For me, writing is a way of thinking. I write in a journal a lot. I’m a very impatient person, so writing and meditation allow me to slow down and watch my mind; they are containers that keep me in place, hold me still - Ruth Ozeki
Journaling can help people living with anxiety disorders. The positive outcomes are well-documented for this purpose. In fact, compared to many other aims when journaling, it is extremely well-suited to helping you deal with anxiety.
Why is it so beneficial for anxiety?
According to psychologist Barbara Markway, there’s simply no better way to learn about your thought processes than to write them down.
She notes that to address problematic thought patterns, we first have to actually know what they are! Journaling is instrumental in helping us identify the negative automatic self-talk and get to the root of Anxiety.
Writing in a journal can positively impact anxiety through:
1. Calming and clearing the mind;
2. Releasing pent-up feelings and everyday stress;
3. Letting go of negative thoughts;
4. Exploring your experiences with anxiety;
5. Writing about struggles and successes;
6. Enhancing self-awareness and teaching you about triggers;
7. Tracking your progress as you undergo treatment (Star, 2018).

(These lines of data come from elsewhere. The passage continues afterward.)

Lemma scan_progresses h : hooks_return h -> forall f,
  (forall s, (2 * len s < f)%nat -> progresses s (scan_value h f s)) /\
  (forall s acc, (2 * len s < f)%nat -> progresses s (scan_members h f s acc)) /\
  (forall s acc, (2 * len s + 1 < f)%nat -> progresses s (scan_elements h f s acc)).
Proof.
  intros Hh. induction f as [|f (IHv & IHm & IHe)]; [repeat split; lia|].
  split; [|split].
  - intros s Hs. destruct s as [|c s]; [by apply scan_scalar_progresses|].
    pose proof (scan_scalar_progresses h (String c s) Hh) as Hscalar.
    pose proof (skip_ws_len s) as Hws. simpl in Hs.
    destruct c as [[] [] [] [] [] [] [] []]; try exact Hscalar; cbn [scan_value].
    + (* object *)
      assert (Hm : progresses (String "{" s) (scan_members h f (skip_ws s) [])).
      { eapply progresses_weaken, IHm; simpl; lia. }
      destruct (skip_ws s) as [|d s2] eqn:E; [exact Hm|].
      destruct d as [[] [] [] [] [] [] [] []]; try exact Hm.
      apply progresses_bind; [apply Hh|]. simpl in *. lia.
    + (* array *)
      assert (He : progresses (String "[" s) (scan_elements h f (skip_ws s) [])).
      { eapply progresses_weaken, IHe; simpl; lia. }
      destruct (skip_ws s) as [|d s2] eqn:E; [exact He|].
      destruct d as [[] [] [] [] [] [] [] []]; try exact He.
      split; [done|]. intros v r [= _ <-]. simpl in *. lia.
    + (* string *)
      destruct (scan_string s) as [[str r]|] eqn:E; [|apply progresses_malformed].
      apply scan_string_len in E. split; [done|]. intros v r' [= _ <-]. simpl. lia.
  - intros s acc Hs. destruct s as [|c s]; [apply progresses_malformed|]. simpl in Hs.
    destruct c as [[] [] [] [] [] [] [] []]; try apply progresses_malformed; cbn [scan_members].
    destruct (scan_string s) as [[key rest]|] eqn:E; [|apply progresses_malformed].
    apply scan_string_len in E. pose proof (skip_ws_len rest) as Hr.
    destruct (skip_ws rest) as [|d s2]; [apply progresses_malformed|]. simpl in Hr.
    destruct d as [[] [] [] [] [] [] [] []]; try apply progresses_malformed.
    pose proof (skip_ws_len s2) as Hs2.
    destruct (IHv (skip_ws s2)) as [Hv1 Hv2]; [lia|].
    destruct (scan_value h f (skip_ws s2)) as [[v r]|e]; cbn [mbind res_bind fst snd].
    2: { split; [congruence|done]. }
    specialize (Hv2 v r eq_refl). pose proof (skip_ws_len r) as Hr'.
    destruct (skip_ws r) as [|x s3]; [apply progresses_malformed|]. simpl in Hr'.
    destruct x as [[] [] [] [] [] [] [] []]; try apply progresses_malformed.
    + apply progresses_bind; [apply Hh|]. simpl. lia.
    + pose proof (skip_ws_len s3). eapply progresses_weaken, IHm; simpl; lia.
  - intros s acc Hs. cbn [scan_elements].
    destruct (IHv s) as [Hv1 Hv2]; [lia|].
    destruct (scan_value h f s) as [[v r]|e]; cbn [mbind res_bind fst snd].
    2: { split; [congruence|done]. }
    specialize (Hv2 v r eq_refl). pose proof (skip_ws_len r) as Hr'.
    destruct (skip_ws r) as [|x s3]; [apply progresses_malformed|]. simpl in Hr'.
    destruct x as [[] [] [] [] [] [] [] []]; try apply progresses_malformed.
    + split; [done|]. intros v' r' [= _ <-]. lia.
    + pose proof (skip_ws_len s3). eapply progresses_weaken, IHe; simpl; lia.
Qed.
(* ===== verification/Ledger.v ===== *)
(** * The evidence ledger ([evidence/ledger.py])

    A run's append-only [events.jsonl] and the content-addressed blobs under
    [.pmpe/blobs].  The file system the ledger works on is the record [store];
    the advisory lock that serialises [append] makes each operation one step on
    it.  An event is the Python dict the code handles: its members in order. *)
From Stdlib Require Import Ascii String.
From S2P Require Import Prelude Sha256 Json JsonText Canonical.

Abbreviation event := (list (string * json)).

Definition is_alnum_id (c : ascii) : bool := is_alnum c || char_in "._-" c.

(** [_RUN_ID]: [[A-Za-z0-9][A-Za-z0-9._-]{0,127}\Z]. *)
Definition _RUN_ID (s : string) : bool :=
  match s with
  | String c rest => is_alnum c && string_forallb is_alnum_id rest && Nat.leb (String.length rest) 127
  | EmptyString => false
  end.

(** [_DIGEST]: [sha256:([0-9a-f]{64})\Z]; the result is the group. *)
Definition _DIGEST (s : string) : option string :=
  let hex := drop_str 7 s in
  if startswith s "sha256:" && Nat.eqb (String.length hex) 64 && string_forallb is_hex hex
  then Some hex else None.
(** Dropping a member commutes with canonical order. *)
Lemma assoc_del_insert {V} k (p : string * V) m :
  members_sorted m ->
  assoc_del k (insert_member p m)
  = if String.eqb (fst p) k then assoc_del k m else insert_member p (assoc_del k m).
Proof.
  unfold assoc_del. induction m as [|q m IH]; intros Hs; simpl.
  - by destruct (String.eqb (fst p) k).
  - destruct Hs as [Hq Hm].
    destruct (units_leb (utf16_units p.1) (utf16_units q.1)) eqn:E; simpl.
    + destruct (String.eqb (fst p) k); simpl; [done|].
      destruct (String.eqb (fst q) k) eqn:Eq; simpl; [|by rewrite E].
      (* [q] goes, [p] stays first *)
      assert (Hall : Forall (fun r => member_leb p r = true)
                       (List.filter (fun p => negb (String.eqb (fst p) k)) m)).
      { apply Forall_forall. intros r Hr. apply list_elem_of_In, filter_In in Hr as [Hr _].
        apply list_elem_of_In in Hr. rewrite Forall_forall in Hq. specialize (Hq r Hr).
        unfold member_leb in *. by eapply units_leb_trans. }
      destruct (List.filter _ m) as [|r m']; [done|]. simpl.
      apply Forall_cons in Hall as [Hr _]. unfold member_leb in Hr. by rewrite Hr.
    + rewrite IH by done. destruct (String.eqb (fst p) k); [by destruct (String.eqb (fst q) k)|].
      destruct (String.eqb (fst q) k); simpl; [done|]. by rewrite E.
Qed.

Lemma assoc_del_sort {V} k (m : list (string * V)) :
  assoc_del k (sort_members m) = sort_members (assoc_del k m).
Proof.
  induction m as [|p m IH]; [done|]. cbn [sort_members foldr].
  fold (sort_members m). rewrite assoc_del_insert by apply sort_members_sorted. rewrite IH.
  unfold assoc_del at 3. cbn [List.filter]. fold (assoc_del k m).
  by destruct (String.eqb (fst p) k).
Qed.

Lemma jcanon_assoc_del k m m' :
  jcanon (JObj m) = JObj m' -> JObj (assoc_del k m') = jcanon (JObj (assoc_del k m)).
Proof. intros [= <-]. cbn [jcanon]. by rewrite assoc_del_sort, assoc_del_filter_map. Qed.

(** ** The event schema *)

Record well_formed_event (e : event) : Prop := {
  wf_fields : has_event_fields e = true;
  wf_version : jget "schema_version" e = JStr "1.0.0";
  wf_run : exists id, jget "run_id" e = JStr id /\ _RUN_ID id = true;
  wf_sequence : exists n, jget "sequence" e = JInt n /\ 1 <= n;
  wf_previous : exists d, jget "previous_digest" e = JStr d /\ is_digest_str d = true;
  wf_type : exists t, jget "event_type" e = JStr t /\ t <> ""%string;
  wf_state : exists x, jget "state" e = JStr x /\ x ∈ _FROZEN_STATES;
  wf_subject : exists d, jget "subject_digest" e = JStr d /\ is_digest_str d = true;
  wf_blobs : exists ds, jget "blob_digests" e = JArr (map JStr ds) /\
               Forall (fun d => is_digest_str d = true) ds /\ sorted_set ds = ds;
  wf_payload : exists p, jget "payload" e = JObj p;
  wf_digest : exists d, jget "event_digest" e = JStr d /\ is_digest_str d = true
}.

Lemma digests_are_strings l :
  forallb _is_digest l = true ->
  l = map JStr (strings_of l) /\ Forall (fun d => is_digest_str d = true) (strings_of l).
Proof.
  unfold strings_of. induction l as [|v l IH]; simpl; [done|]. intros [Hv Hl]%andb_prop.
  destruct IH as [E F]; [done|]. destruct v; try done. simpl. split; [f_equal; exact E|by constructor].
Qed.

Lemma strings_of_map l : strings_of (map JStr l) = l.
Proof. unfold strings_of. induction l as [|x l IH]; simpl; [done|]. f_equal. exact IH. Qed.

Lemma digests_forallb ds : Forall (fun d => is_digest_str d = true) ds -> forallb _is_digest (map JStr ds) = true.
Proof. induction 1 as [|d ds Hd Hds IH]; simpl; [done|]. by rewrite Hd. Qed.

Lemma digest_value v : _is_digest v = true -> exists d, v = JStr d /\ is_digest_str d = true.
Proof. destruct v; try done. eauto. Qed.
(** The write in place fails when all but the newline of the line is in the file:
    the log verifies, the next [append] returns, and leaves two events on one line,
    after which the log no longer verifies. *)
Definition torn_disk (n : nat) : disk := {|
  directory_error := None; write_error := Some (n, OSError "No space left on device"); staging_error := None;
  replace_error := None; fsync_error := None; restore_error := None; restore_sync_error := None; cleanup_error := None |}.
Definition demo_torn : res event * store :=
  append (writer "run-1") "step" "VALIDATED" demo_subject [sha256_digest "report"] [("b", JInt 2); ("a", JNull)]%string None None
    (torn_disk (pred (String.length (demo_payload (snd demo_first))))) (snd demo_put).
Theorem torn_newline_ruins_the_log :
  exists e s' message,
    fst demo_torn = Raise (OSError "No space left on device") /\
    verify (writer "run-1") (snd demo_torn) = Ok [canonical_of demo_first] /\
    demo_append "BUILDING" [] [] None None (snd demo_torn) = (Ok e, s') /\
    verify (writer "run-1") s' = Raise (EvidenceIntegrityError message).
Proof.
  set (r := demo_append "BUILDING" [] [] None None (snd demo_torn)).
  exists (event_of r), (snd r), "event is not canonical JSON"%string.
  split_and!; vm_compute; reflexivity.
Qed.
(** ** ASCII *)

(** Printable ASCII. *)
Definition printable_char (c : ascii) : bool := (32 <=? byte_n c)%N && (byte_n c <=? 126)%N.
Definition printable (s : string) : bool := string_forallb printable_char s.

Definition ascii_char (c : ascii) : bool := (byte_n c <? 128)%N.
Definition bytes (s : string) : list N := map byte_n (list_ascii_of_string s).

Lemma bytes_app a b : bytes (a +:+ b) = bytes a ++ bytes b.
Proof. unfold bytes. induction a as [|c a IH]; simpl; [done|]. by f_equal. Qed.

Lemma ascii_ords s : string_forallb ascii_char s = true -> ords s = bytes s.
Proof.
  unfold ords, bytes. induction s as [|c s IH]; [done|].
  cbn [string_forallb String.length code_points list_ascii_of_string map].
  intros [Hc Hs]%andb_prop. unfold ascii_char in Hc. rewrite Hc. f_equal. auto.
Qed.

Lemma chr_byte c : chr_n (byte_n c) = c.
Proof. apply ascii_N_embedding. Qed.

Lemma ascii_encode s : string_forallb ascii_char s = true -> utf8_encode_all (bytes s) = s.
Proof.
  unfold bytes. induction s as [|c s IH]; [done|].
  cbn [string_forallb list_ascii_of_string map]. intros [Hc Hs]%andb_prop.
  cbn [utf8_encode_all foldr]. unfold utf8_encode at 1. unfold ascii_char in Hc. rewrite Hc, chr_byte.
  cbn [String.append]. f_equal. by apply IH.
Qed.

Lemma ascii_valid pass s : string_forallb ascii_char s = true -> utf8_valid_with pass (String.length s) s = true.
Proof.
  induction s as [|c s IH]; [done|]. cbn [string_forallb]. intros [Hc Hs]%andb_prop.
  cbn [String.length utf8_valid_with]. unfold ascii_char in Hc. rewrite Hc. auto.
Qed.

Lemma ascii_utf8 s : string_forallb ascii_char s = true -> decode_utf8 s = Ok s.
Proof. intros Hs. unfold decode_utf8. by rewrite ascii_valid. Qed.

Lemma printable_ascii s : printable s = true -> string_forallb ascii_char s = true.
Proof.
  unfold printable. induction s as [|c s IH]; [done|]. cbn [string_forallb].
  intros [Hc Hs]%andb_prop. rewrite IH by done. apply andb_prop in Hc as [_ Hc%N.leb_le].
  unfold ascii_char. apply andb_true_iff. split; [apply N.ltb_lt; lia|done].
Qed.

Lemma printable_app a b : printable (a +:+ b) = printable a && printable b.
Proof. apply string_forallb_app. Qed.

(** ** Lines *)

Definition lf : string := String (chr_n 10) "".
Fixpoint text_of_lines (lines : list string) : string :=
  match lines with [] => "" | line :: rest => line +:+ lf +:+ text_of_lines rest end.

Lemma text_of_lines_app a b : text_of_lines (a ++ b) = text_of_lines a +:+ text_of_lines b.
Proof. induction a as [|line a IH]; [done|]. cbn [text_of_lines app]. by rewrite IH, !sapp_assoc. Qed.

Lemma lines_ascii lines :
  Forall (fun l => printable l = true) lines -> string_forallb ascii_char (text_of_lines lines) = true.
Proof.
  induction 1 as [|line lines Hl Hls IH]; [done|]. cbn [text_of_lines].
  rewrite !string_forallb_app, printable_ascii by done. exact IH.
Qed.
(* ===== verification/AcceptanceTheorems.v ===== *)
(** * The acceptance compiler: theorems *)
From Stdlib Require Import SpecFloat Ascii String.
From S2P Require Import Prelude Sha256 Json JsonText PyStr Canonical JsonSpec JsonFacts CanonicalFacts.
From S2P Require Import Acceptance AcceptanceFacts Contradictions.

Section Theorems.
Context `{Rfc8785Laws} `{Unicode} `{Regex}.

Lemma compile_inv reg contract trusted plan :
  compile_acceptance_plan reg contract trusted = Ok plan ->
  compile_contract reg contract [] = (Ok (requirements plan, criteria plan), []) /\
  tasks plan = numbered_tasks (requirements plan) /\
  trusted_test_digests plan = sorted_items trusted /\
  canonical_digest (JObj contract) = Ok (contract_digest plan) /\
  canonical_digest (JObj (plan_shell (contract_digest plan) (requirements plan) (tasks plan)
                            (criteria plan) (trusted_test_digests plan))) = Ok (plan_digest plan).
Proof.
  unfold compile_acceptance_plan. intros Hc.
  destruct (compile_contract reg contract []) as [[[reqs compiled]|e] [|d ds]]; try done.
  cbv zeta in Hc. simp_res. subst. done.
Qed.

(** C31. A plan is compiled only from a complete contract: its requirements and
    criteria are exactly the contract's, in order of identifier; every criterion
    names known requirements and is sound in its one executable form; every
    requirement is covered by a criterion and has a task. *)
Theorem compile_plan_sound reg contract trusted plan :
  compile_acceptance_plan reg contract trusted = Ok plan ->
  contract_ok reg contract (requirements plan) (criteria plan) /\
  map requirement_id (tasks plan) = requirements plan /\
  canonical_digest (JObj contract) = Ok (contract_digest plan).
Proof.
  intros (Hc & Ht & _ & Hd & _)%compile_inv.
  apply compile_contract_ok in Hc as (more & Hm & Hok). destruct more; [|done].
  split; [by apply Hok|]. by rewrite Ht, numbered_tasks_requirements.
Qed.

(** C32. A set of assertions on one path that the compiler refuses as
    contradictory has no model: every JSON value fails one of them, unless two of
    the values involved have different canonical bytes with one SHA-256 digest. *)
Theorem contradictory_unsatisfiable assertions v :
  _assertion_set_contradictory assertions = Ok true ->
  digests_faithful (map pa_value assertions ++ with_items v) ->
  exists a, a ∈ assertions /\ _literal_satisfies a v <> Ok true.
Proof.
  intros Hc Hf.
  set (sat a := match _literal_satisfies a v with Ok true => true | _ => false end).
  assert (Hs : forall a, sat a = true <-> _literal_satisfies a v = Ok true).
  { intros a. subst sat. simpl. by destruct (_literal_satisfies a v) as [[]|]. }
  destruct (forallb sat assertions) eqn:Hall.
  - exfalso. apply (assertion_set_sound assertions v Hf); [|done].
    apply Forall_forall. intros a Ha. apply Hs. rewrite forallb_forall in Hall.
    by apply Hall, list_elem_of_In.
  - apply not_true_iff_false in Hall. rewrite forallb_forall in Hall.
    destruct (List.find (fun a => negb (sat a)) assertions) as [a|] eqn:Hfind.
    + apply find_some in Hfind as [Ha Hna]. exists a. split; [by apply list_elem_of_In|].
      rewrite <- Hs. by destruct (sat a).
    + exfalso. apply Hall. intros a Ha. apply (find_none _ _ Hfind) in Ha. by destruct (sat a).
Qed.

(** Whether a value satisfies an assertion depends on the JSON value alone:
    not on how a number is spelled ([1], [1.0]) nor on the order of members. *)
Theorem satisfaction_by_value a v w b c :
  json_norm v = json_norm w ->
  _literal_satisfies a v = Ok b -> _literal_satisfies a w = Ok c -> b = c.
Proof. apply literal_satisfies_norm. Qed.

Lemma norm_members k m m' :
  NoDup (map fst m) -> NoDup (map fst m') -> json_norm (JObj m) = json_norm (JObj m') ->
  json_norm (jget k m) = json_norm (jget k m').
Proof.
  intros Hm Hm' [= E].
  assert (Hk : forall n : list (string * json), NoDup (map fst n) ->
    json_norm (jget k n) = jget k (sort_members (map (fun p => (fst p, json_norm (snd p))) n))).
  { intros n Hn. unfold jget. rewrite sort_members_assoc by (by rewrite map_map).
    clear. induction n as [|[k' v] n IH]; simpl; [done|]. by destruct (String.eqb k k'). }
  by rewrite (Hk m), (Hk m'), E.
Qed.

Lemma shell_keys d reqs ts cs trusted : NoDup (map fst (plan_shell d reqs ts cs trusted)).
Proof. simpl. decide_now. Qed.

(** A plan's digest binds the plan: two compiled plans with one digest are
    the same JSON value, contract digest included, unless the digested plans are
    two different texts with one SHA-256 digest. *)
Theorem plan_digest_binds reg1 reg2 contract1 contract2 trusted1 trusted2 p1 p2 :
  compile_acceptance_plan reg1 contract1 trusted1 = Ok p1 ->
  compile_acceptance_plan reg2 contract2 trusted2 = Ok p2 ->
  plan_digest p1 = plan_digest p2 ->
  json_norm (as_dict p1) = json_norm (as_dict p2) \/
  exists b1 b2, b1 <> b2 /\ sha256_digest b1 = sha256_digest b2 /\
    canonical_json_bytes (JObj (plan_shell (contract_digest p1) (requirements p1) (tasks p1)
                                  (criteria p1) (trusted_test_digests p1))) = Ok b1 /\
    canonical_json_bytes (JObj (plan_shell (contract_digest p2) (requirements p2) (tasks p2)
                                  (criteria p2) (trusted_test_digests p2))) = Ok b2.
Proof.
  intros (_ & _ & _ & _ & D1)%compile_inv (_ & _ & _ & _ & D2)%compile_inv Hd.
  unfold canonical_digest in D1, D2. simp_res.
  destruct (String.eqb_spec a0 a) as [->|Hne]; [left|right; exists a0, a; split_and!; [done|unfold sha256_digest; congruence|done|done]].
  pose proof (dumps_norm _ _ _ E0 E) as Hn.
  pose proof (fun k => norm_members k _ _ (shell_keys _ _ _ _ _) (shell_keys _ _ _ _ _) Hn) as Hm.
  pose proof (Hm "contract_digest"%string) as M1. pose proof (Hm "requirements"%string) as M2.
  pose proof (Hm "tasks"%string) as M3. pose proof (Hm "criteria"%string) as M4.
  pose proof (Hm "trusted_test_digests"%string) as M5. cbn in M1, M2, M3, M4, M5.
  unfold as_dict, plan_shell. cbn -[sort_members]. congruence.
Qed.
End Theorems.

(** ** Collections *)

(** The map that an array of identified items stands for. *)
Definition keyed_map (collection : string) (items : list (string * list (string * json))) : list (string * json) :=
  map (fun p => (fst p, JObj (keyed_item collection (snd p)))) items.

(** An array of items with distinct non-empty identifiers compiles as the map
    from identifiers to items, without a diagnostic. *)
Theorem keyed_array_is_map collection items ds :
  NoDup (map fst items) -> Forall (fun p => fst p <> ""%string /\ jget "id" (snd p) = JStr (fst p)) items ->
  _id_keyed_collection (JArr (map (fun p => JObj (snd p)) items)) collection ds
  = _id_keyed_collection (JObj (keyed_map collection items)) collection ds.
Proof.
  intros Hn Hid. unfold _id_keyed_collection.
  assert (Hk : forall l index keyed, NoDup (map fst keyed ++ map fst l) ->
    Forall (fun p => fst p <> ""%string /\ jget "id" (snd p) = JStr (fst p)) l ->
    keyed_items collection index (map (fun p => JObj (snd p)) l) keyed ds
    = (Ok (keyed ++ keyed_map collection l), ds)).
  { induction l as [|[id item] l IH]; intros index keyed Hnd Hl; [by rewrite app_nil_r|].
    apply Forall_cons in Hl as [[Hne Hi] Hl]. cbn [fst snd] in *. cbn [map keyed_items fst snd]. rewrite Hi.
    destruct id as [|c id]; [done|].
    assert (Hk : (String c id) ∉ map fst keyed).
    { apply NoDup_app in Hnd as (_ & Hd & _). intros Hin. apply (Hd _ Hin). left. }
    pose proof Hk as Hk'. apply has_key_false in Hk as ->. rewrite assoc_set_new by done.
    rewrite IH; [by rewrite <- app_assoc| |done]. by rewrite map_app, <- app_assoc. }
  unfold mbind, st_bind. by rewrite Hk.
Qed.

(** ** The theorems at concrete inputs *)

Section Demo.
Local Open Scope string_scope.

(** Patterns without metacharacters, for which [re.search] is containment. *)
Definition literal_regex : Regex := {|
  re_compiles p := string_forallb is_alnum p; re_found p s := contains_str p s |}.
Definition ascii_unicode : Unicode := {| isprintable _ := true; isalnum _ := true; decimal _ := None |}.
#[local] Existing Instance literal_regex.
#[local] Existing Instance ascii_unicode.

Definition demo_registry : registry := {|
  repository_file _ := None; registered_actions := ["add"]; registered_measures := [];
  template_version := "1"; template_test_digests := [] |}.
Definition demo_assertion (p o : string) (v : json) : json :=
  JObj [("path", JStr p); ("operator", JStr o); ("value", v)].
Definition demo_criterion : list (string * json) :=
  [("id", JStr "C1"); ("requirement", JStr "R1");
   ("given", JArr [demo_assertion "store.count" "eq" (JInt 0)]);
   ("when", JObj [("action", JStr "add"); ("arguments", JObj [("n", JInt 1)])]);
   ("then", JArr [demo_assertion "store.count" "gte" (JInt 1); demo_assertion "store.name" "matches" (JStr "x")])].
Definition demo_contract : list (string * json) :=
  [("functional_requirements", JArr [JObj [("id", JStr "R1")]]);
   ("acceptance_criteria", JArr [JObj demo_criterion])].
Definition demo_plan : AcceptanceBuildPlan :=
  match compile_acceptance_plan demo_registry demo_contract [] with
  | Ok p => p
  | Raise _ => {| contract_digest := ""; requirements := []; tasks := []; criteria := [];
                  trusted_test_digests := []; plan_digest := "" |}
  end.

Lemma compile_plan_sound_witness :
  contract_ok demo_registry demo_contract ["R1"] (criteria demo_plan) /\
  map requirement_id (tasks demo_plan) = ["R1"] /\
  canonical_digest (JObj demo_contract) = Ok (contract_digest demo_plan).
Proof.
  replace ["R1"] with (requirements demo_plan) by (vm_compute; reflexivity).
  apply (compile_plan_sound demo_registry demo_contract [] demo_plan). vm_compute; reflexivity.
Defined.

Definition between (low high : Z) : list PropertyAssertion :=
  [{| pa_path := "n"; pa_operator := GTE; pa_value := JInt low |};
   {| pa_path := "n"; pa_operator := LTE; pa_value := JInt high |};
   {| pa_path := "n"; pa_operator := NE; pa_value := JInt high |}].

(** [1 <= n <= 1] and [n != 1], on the value [1]: the bounds pin the value. *)
Lemma contradictory_unsatisfiable_witness :
  exists a, a ∈ between 1 1 /\ _literal_satisfies a (JInt 1) <> Ok true.
Proof.
  apply (contradictory_unsatisfiable (between 1 1) (JInt 1)); [vm_compute; reflexivity|].
  intros v w s t Hv Hw Hs Ht _.
  assert (E : forall u, u ∈ (map pa_value (between 1 1) ++ with_items (JInt 1))%list -> u = JInt 1) by set_solver.
  apply E in Hv as ->. apply E in Hw as ->. congruence.
Defined.

Lemma satisfaction_by_value_witness :
  exists b, _literal_satisfies {| pa_path := "n"; pa_operator := LT; pa_value := JInt 2 |}
              (JFloat (S754_finite false 1 0)) = Ok b /\ true = b.
Proof.
  exists true. split; [vm_compute; reflexivity|].
  apply (satisfaction_by_value {| pa_path := "n"; pa_operator := LT; pa_value := JInt 2 |}
           (JInt 1) (JFloat (S754_finite false 1 0))); vm_compute; reflexivity.
Defined.

Lemma plan_digest_binds_witness :
  json_norm (as_dict demo_plan) = json_norm (as_dict demo_plan) \/
  exists b1 b2, b1 <> b2 /\ sha256_digest b1 = sha256_digest b2 /\
    canonical_json_bytes (JObj (plan_shell (contract_digest demo_plan) (requirements demo_plan) (tasks demo_plan)
                                  (criteria demo_plan) (trusted_test_digests demo_plan))) = Ok b1 /\
    canonical_json_bytes (JObj (plan_shell (contract_digest demo_plan) (requirements demo_plan) (tasks demo_plan)
                                  (criteria demo_plan) (trusted_test_digests demo_plan))) = Ok b2.
Proof.
  apply (plan_digest_binds demo_registry demo_registry demo_contract demo_contract [] [] demo_plan demo_plan);
    vm_compute; reflexivity.
Defined.

Lemma keyed_array_is_map_witness :
  _id_keyed_collection (JArr [JObj demo_criterion]) "criterion" []
  = _id_keyed_collection (JObj (keyed_map "criterion" [("C1", demo_criterion)])) "criterion" [].
Proof.
  apply (keyed_array_is_map "criterion" [("C1", demo_criterion)] []).
  - simpl. apply NoDup_singleton.
  - constructor; [split; [discriminate|vm_compute; reflexivity]|constructor].
Defined.
End Demo.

Through mechanisms like those listed above, journaling has been shown to:
Reduce anxiety in patients with multiple sclerosis (Hasanzadeh, Khoshknab, & Norozi, 2012);
Reduce physical symptoms, health problems, and anxiety in women (LaClaire, 2008);
Help students manage stress and anxiety and improve their engagement and enhance meaning found in the classroom (Flinchbaugh, Moore, Chang, & May, 2012).